European Court Of Human Rights Blasphemy Laws: Where A Word Out Of Place Can Cost Your Life

Story here.

Authored by Denis MacEoin via The Gatestone Institute,

  • The European Court of Human Rights ruled that criticism of Muhammad constitutes incitement to hatred — meaning that in Europe, criticizing Muhammad is no longer protected free speech.

  • What the court has actually done, however, is rule out the possibility of any debate in which a range of various experts and members of the public could take part. Now, it seems, the only views that will be respected in the public forum are those of devout Muslims.

  • Underage marriages are considered by some countries child abuse or statutory rape, but are acceptable under shari’a law; they also take place in Muslim communities in Western countries such as the UK. This alone is a major reason why platforms must be found to debate the issue instead of sweeping it, as something offensive, under the carpet. Ignoring it is offensive.

  • Moreover, as some Muslims are often offended by even small matters regarding their faith, such as a toy teddy bear named Mohammad or a prisoner on death row declared innocent — so that mobs take to the streets to condemn, or even kill, those individuals — what now will notbe censored in the West?

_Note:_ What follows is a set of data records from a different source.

(** what [_reconcile] does with the provider's answer *)
Definition judge (cl : ReconciliationClaim) (o : CommandOperation) (a : Adapter W)
    (adv : AdapterCapabilities) (attempt : nat) (rb : ReadbackResult) : M W ReconciliationDecision :=
  let evidence := readback_evidence rb (op_provider_operation_id o) in
  let family := family_of (command_type (op_command o)) in
  let aid := adapter_id a in
  let t := claim_tenant_id cl in
  let c := claim_command_id cl in
  let exhausted := (r_budget r <=? claim_attempts cl) || bool_decide (rb_status rb = RB_UNSUPPORTED) in
  match rb_status rb with
  | MATCHED =>
      let! kept := fenced_reconcile cl o true "reconciliation read-back matched"
                     (rb_provider_operation_id rb) evidence in
      if negb kept then changed_during_readback cl a rb o
      else
      resolve_ cl "complete" "reconciliation read-back matched" ;;;
      inc "reconciliation_decisions" [aid; "completed"] ;;;
      inc "commands_completed" [family; aid] ;;;
      decide_ cl (Some aid) (Some rb) "complete" "completed" None
  | NOT_FOUND =>
      if negb exhausted && safe_reexecution adv then
        svc_transition t c queued (r_id r) "reconciliation proved no provider effect; re-queued" None None
          (Some attempt) ;;;
        resolve_ cl "retry" "reconciliation proved no provider effect" ;;;
        inc "reconciliation_decisions" [aid; "requeued"] ;;;
        decide_ cl (Some aid) (Some rb) "retry" "queued" (Some "provider_missing_repairable")
      else if negb (safe_reexecution adv) then
        let! kept := fenced_reconcile cl o false "provider state missing; automatic repair is not safe"
                       (rb_provider_operation_id rb) evidence in
        if negb kept then changed_during_readback cl a rb o
        else
        let reason := "provider state missing and adapter does not permit safe automatic re-execution" in
        svc_transition t c dead_lettered (r_id r) reason None None None ;;;
        resolve_ cl "dead_letter" reason ;;;
        inc "reconciliation_decisions" [aid; "missing_unsafe"] ;;;
        inc "commands_failed" [family; aid; "dead_lettered"] ;;;
        decide_ cl (Some aid) (Some rb) "dead_letter" "dead_lettered"
          (Some "provider_missing_manual_repair")
      else
      inc "reconciliation_decisions" [aid; "not_found"] ;;;
      spend_or_release cl o a rb exhausted
  | MISMATCH =>
      let! kept := fenced_reconcile cl o false "reconciliation read-back mismatch"
                     (rb_provider_operation_id rb) evidence in
      if negb kept then changed_during_readback cl a rb o
      else
      inc "reconciliation_decisions" [aid; "mismatch"] ;;;
      spend_or_release cl o a rb exhausted
  | st =>
      inc "reconciliation_decisions" [aid; str_lower (readback_value st)] ;;;
      spend_or_release cl o a rb exhausted
  end.

(** [_reconcile] of an operation that awaits a verdict *)
Definition reconcile_parked (cl : ReconciliationClaim) (o : CommandOperation) : M W ReconciliationDecision :=
  match ownership (r_registry r) (command_type (op_command o)) with
  | None =>
      release_ cl "no adapter owns this command in this process" ;;;
      decide_ cl None None "release" (state_name (op_state o)) None
  | Some own =>
      let! a := lift_outcome (adapter (r_registry r) (own_adapter_id own)) in
      let! adv := lift_outcome (advertised (r_registry r) (own_adapter_id own)) in
      let! attempt := svc_latest_attempt (claim_tenant_id cl) (claim_command_id cl) in
      let! env := svc_load_envelope (claim_tenant_id cl) (claim_command_id cl) in
      if negb (mem_string (env_target env) (adv_connector_ids (adapter_capabilities a))) then
        let reason := "connector unavailable during reconciliation" in
        svc_transition (claim_tenant_id cl) (claim_command_id cl) dead_lettered (r_id r) reason
          None None None ;;;
        resolve_ cl "dead_letter" reason ;;;
        decide_ cl (Some (adapter_id a)) None "dead_letter" "dead_lettered" None
      else
      let ctx := {| ctx_tenant_id := tenant_id (op_command o);
                    ctx_command_id := uuid_str (command_id (op_command o));
                    ctx_correlation_id := correlation_id (op_command o);
                    ctx_attempt := attempt; ctx_timeout_seconds := r_timeout_seconds r;
                    ctx_environment := app_env (r_settings r);
                    ctx_deployment_sha := source_sha (r_settings r);
                    ctx_trace_context := []; ctx_test_syn := false; ctx_payload := env_payload env |} in
      inc "adapter_requests" [adapter_id a; "reconcile"] ;;;
      let! rb := observe_reconcile a o ctx in
      judge cl o a adv attempt rb
  end.

(** [_reconcile] *)
Definition reconcile_claim (cl : ReconciliationClaim) : M W ReconciliationDecision :=
  let! found := catch_ (fun e => bool_decide (exn_cls e = CommandNotFound))
    (let! o := svc_get (claim_tenant_id cl) (claim_command_id cl) in ret (Some o))
    (fun _ => ret None) in
  match found with
  | None =>
      resolve_ cl "dead_letter" "command row missing" ;;;
      decide_ cl None None "dead_letter" "missing" None
  | Some o =>
      let st := state_name (op_state o) in
      if bool_decide (op_state o = completed) then
        resolve_ cl "complete" "operation already completed" ;;;
        decide_ cl None None "complete" "completed" None
      else if state_in (op_state o) [failed; dead_lettered; cancelled] then
        resolve_ cl "dead_letter" ("operation is terminal (" +:+ st +:+ ")") ;;;
        decide_ cl None None "dead_letter" st None
      else if negb (bool_decide (op_state o = reconciliation_required)) then
        release_ cl ("operation is " +:+ st +:+ "; not awaiting reconciliation") ;;;
        decide_ cl None None "release" st None
      else reconcile_parked cl o
  end.

(** [run_once] *)
Definition reconciler_run_once : M W (option ReconciliationDecision) :=
  let! claim := src_claim (r_source r) (r_id r) (r_lease_seconds r) in
  match claim with
  | None => ret None
  | Some cl =>
      finally_
        (let! dec := reconcile_claim cl in ret (Some dec))
        (try_ (let! n := src_backlog (r_source r) in
               modify (add_metrics [gauged "reconciliation_backlog" [] (Z.of_nat n)]))
           (fun _ => ret tt))
  end.
End Reconciler.
Arguments ReconciliationSource S X : clear implicits.
Arguments Reconciler S X : clear implicits.

(** ** What one reconciliation pass does to the ledger

    The reconciler against any store that satisfies [LedgerLaws], any source
    whose rows are not the ledger's, and any adapter that does not write the
    parked operation. *)

(** ** The contract: action and ledger view by verdict *)

Definition dead_lettered_view (v : OpView) : OpView := with_dead_letter (restate v dead_lettered).

Definition judgement (safe exhausted : bool) (rb : ReadbackResult) (v : OpView) : string * OpView :=
  let noted matched := reconciled v matched (rb_provider_operation_id rb)
                         (readback_evidence rb (v_provider v)) in
  match rb_status rb with
  | MATCHED => ("complete", noted true)
  | NOT_FOUND =>
      if safe then
        if exhausted then ("dead_letter", dead_lettered_view v) else ("retry", restate v queued)
      else ("dead_letter", restate (noted false) dead_lettered)
  | MISMATCH =>
      if exhausted then ("dead_letter", dead_lettered_view (noted false)) else ("release", noted false)
  | UNAVAILABLE => if exhausted then ("dead_letter", dead_lettered_view v) else ("release", v)
  | RB_UNSUPPORTED => ("dead_letter", dead_lettered_view v)
  end.

Section ReconcilerFacts.
Context {S X : Type} `{LedgerLaws S}.
Abbreviation W := (World S X).
Context (r : Reconciler S X).
Implicit Types (w : W) (a : Adapter W).

(** the source writes its rows, not the ledger's operations *)
Record source_quiet (k : Key) : Prop := {
  sq_claim : forall i l, leaves k (src_claim (r_source r) i l);
  sq_resolve : forall cl i ac re, leaves k (src_resolve (r_source r) cl i ac re);
  sq_release : forall cl i re, leaves k (src_release (r_source r) cl i re);
  sq_backlog : leaves k (src_backlog (r_source r));
}.

Context (k : Key) (sources : source_quiet k).

(** ends at the view [v'], and a decision it returns carries the action *)
Definition lands (action : string) (v' : OpView) (res : outcome ReconciliationDecision) w : Prop :=
  at_view k v' w /\ forall dec, res = Ret dec -> dec_action dec = action.

Lemma wp_decide cl aid rb action st drift v w :
  at_view k v w -> wp (decide_ cl aid rb action st drift) (lands action v) w.
Proof. intros Hw. apply wp_ret. split; [done|]. by intros dec [= <-]. Qed.

(** a source call before the decision: if it raises, the ledger is already written *)
Lemma wp_source {A} (m : M W A) (f : A -> M W ReconciliationDecision) action v w :
  leaves k m -> at_view k v w ->
  (forall x w', at_view k v w' -> wp (f x) (lands action v) w') ->
  wp (bind m f) (lands action v) w.
Proof.
  intros Hm Hw Hf. apply wp_bind. eapply wp_leaves; [done|done|]. intros [x|e] w' Hw'; [by apply Hf|].
  by split.
Qed.

Lemma leaves_inc name labels : leaves k (inc name labels : M W unit).
Proof. by apply leaves_same. Qed.

Ltac src_step :=
  eapply wp_source;
  [first [apply leaves_inc | apply sq_resolve, sources | apply sq_release, sources]
  |done|intros [] ? ?].

Ltac inc_step :=
  apply wp_bind, inc_same;
  let w' := fresh "w" in let Hs := fresh "Hs" in intros w' Hs;
  match goal with Hw : at_view _ _ ?w, Hs : same_store ?w w' |- _ =>
    apply (at_view_same _ _ _ _ Hs) in Hw; clear Hs end.

Lemma wp_transition_k t c v w st actor reason n Q :
  k = (t, c) -> at_view k v w -> state_in st (ALLOWED_COMMAND_TRANSITIONS (v_state v)) = true ->
  st <> dispatching -> match n with Some n => n = v_attempts v | None => True end ->
  (forall o w', at_view k (restate v st) w' -> Q (Ret o) w') ->
  wp (svc_transition t c st actor reason None None n) Q w.
Proof.
  intros Hk Hw Hst Hd Hn HQ. rewrite Hk in *. eapply wp_transition; [done|by apply spec_transition_ok|].
  intros o s' _ Hw'. apply HQ. by rewrite moved_restate in Hw'.
Qed.

Lemma spend_or_release_wp cl o a rb exhausted v w :
  k = (claim_tenant_id cl, claim_command_id cl) ->
  at_view k v w -> v_state v = reconciliation_required ->
  wp (spend_or_release r cl o a rb exhausted)
    (lands (if exhausted then "dead_letter" else "release")
       (if exhausted then dead_lettered_view v else v)) w.
Proof.
  intros Hk Hw Hst. unfold spend_or_release. destruct exhausted.
  - apply wp_bind. eapply wp_transition_k; [done|done|by rewrite Hst|done|done|]. intros o1 w1 Hw1.
    apply wp_bind. rewrite Hk in Hw1. eapply wp_record_dead_letter; [exact Hw1|]. intros d0 s' Hw2.
    rewrite <- Hk in Hw2. do 3 src_step. by apply wp_decide.
  - src_step. by apply wp_decide.
Qed.

Lemma fenced_reconcile_wp cl o matched reason p e v w (Q : outcome bool -> W -> Prop) :
  k = (claim_tenant_id cl, claim_command_id cl) ->
  at_view k v w -> v_state v = reconciliation_required -> op_resource_version o = v_version v ->
  (forall w', at_view k (reconciled v matched p e) w' -> Q (Ret true) w') ->
  wp (fenced_reconcile r cl o matched reason p e) Q w.
Proof.
  intros Hk Hw Hst Hver HQ. unfold fenced_reconcile. apply wp_catch, wp_bind. rewrite Hk in Hw.
  eapply wp_reconcile; [exact Hw|by apply spec_reconcile_ok|]. intros o1 s' _ Hw'.
  apply wp_ret, HQ. by rewrite Hk.
Qed.

(** a verdict on an operation that changed meanwhile is discarded *)
Lemma fenced_reconcile_stale cl o matched reason p e v w :
  k = (claim_tenant_id cl, claim_command_id cl) -> at_view k v w ->
  op_resource_version o <> v_version v \/ v_state v <> reconciliation_required ->
  wp (fenced_reconcile r cl o matched reason p e)
    (fun res w' => at_view k v w' /\ res <> Ret true) w.
Proof.
  intros Hk Hw Hch. unfold fenced_reconcile. apply wp_catch, wp_bind.
  assert (exists msg, spec_reconcile (Some v) matched p e (Some (op_resource_version o)) = conflict msg)
    as [msg Hspec].
  { unfold spec_reconcile. case_bool_decide; simpl; [|by eexists].
    destruct (v_version v =? op_resource_version o)%Z eqn:E; [|by eexists].
    apply Z.eqb_eq in E. destruct Hch; congruence. }
  rewrite Hk in Hw. eapply wp_reconcile_exc; [exact Hw|exact Hspec|]. rewrite <- Hk in Hw. simpl.
  apply wp_bind. eapply wp_leaves; [apply sq_release, sources|done|].
  intros [[]|e'] w' Hw'; by split.
Qed.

There are, of course, social settings where it pays to watch your words. Saying you fancy the looks of a mafioso’s new girlfriend could well prove fatal. Spending time with a bunch of Hamas terrorists while expressing your love for Israel might not lead to your premature demise. In London today, young men who make remarks or play music to other youths on the street can wind up stabbed to death. A recent comment on The Independent website claims, “In this country [the UK], some views, regardless of how valid and logical, can result in anything from public rebuke to loss of a job to violence.”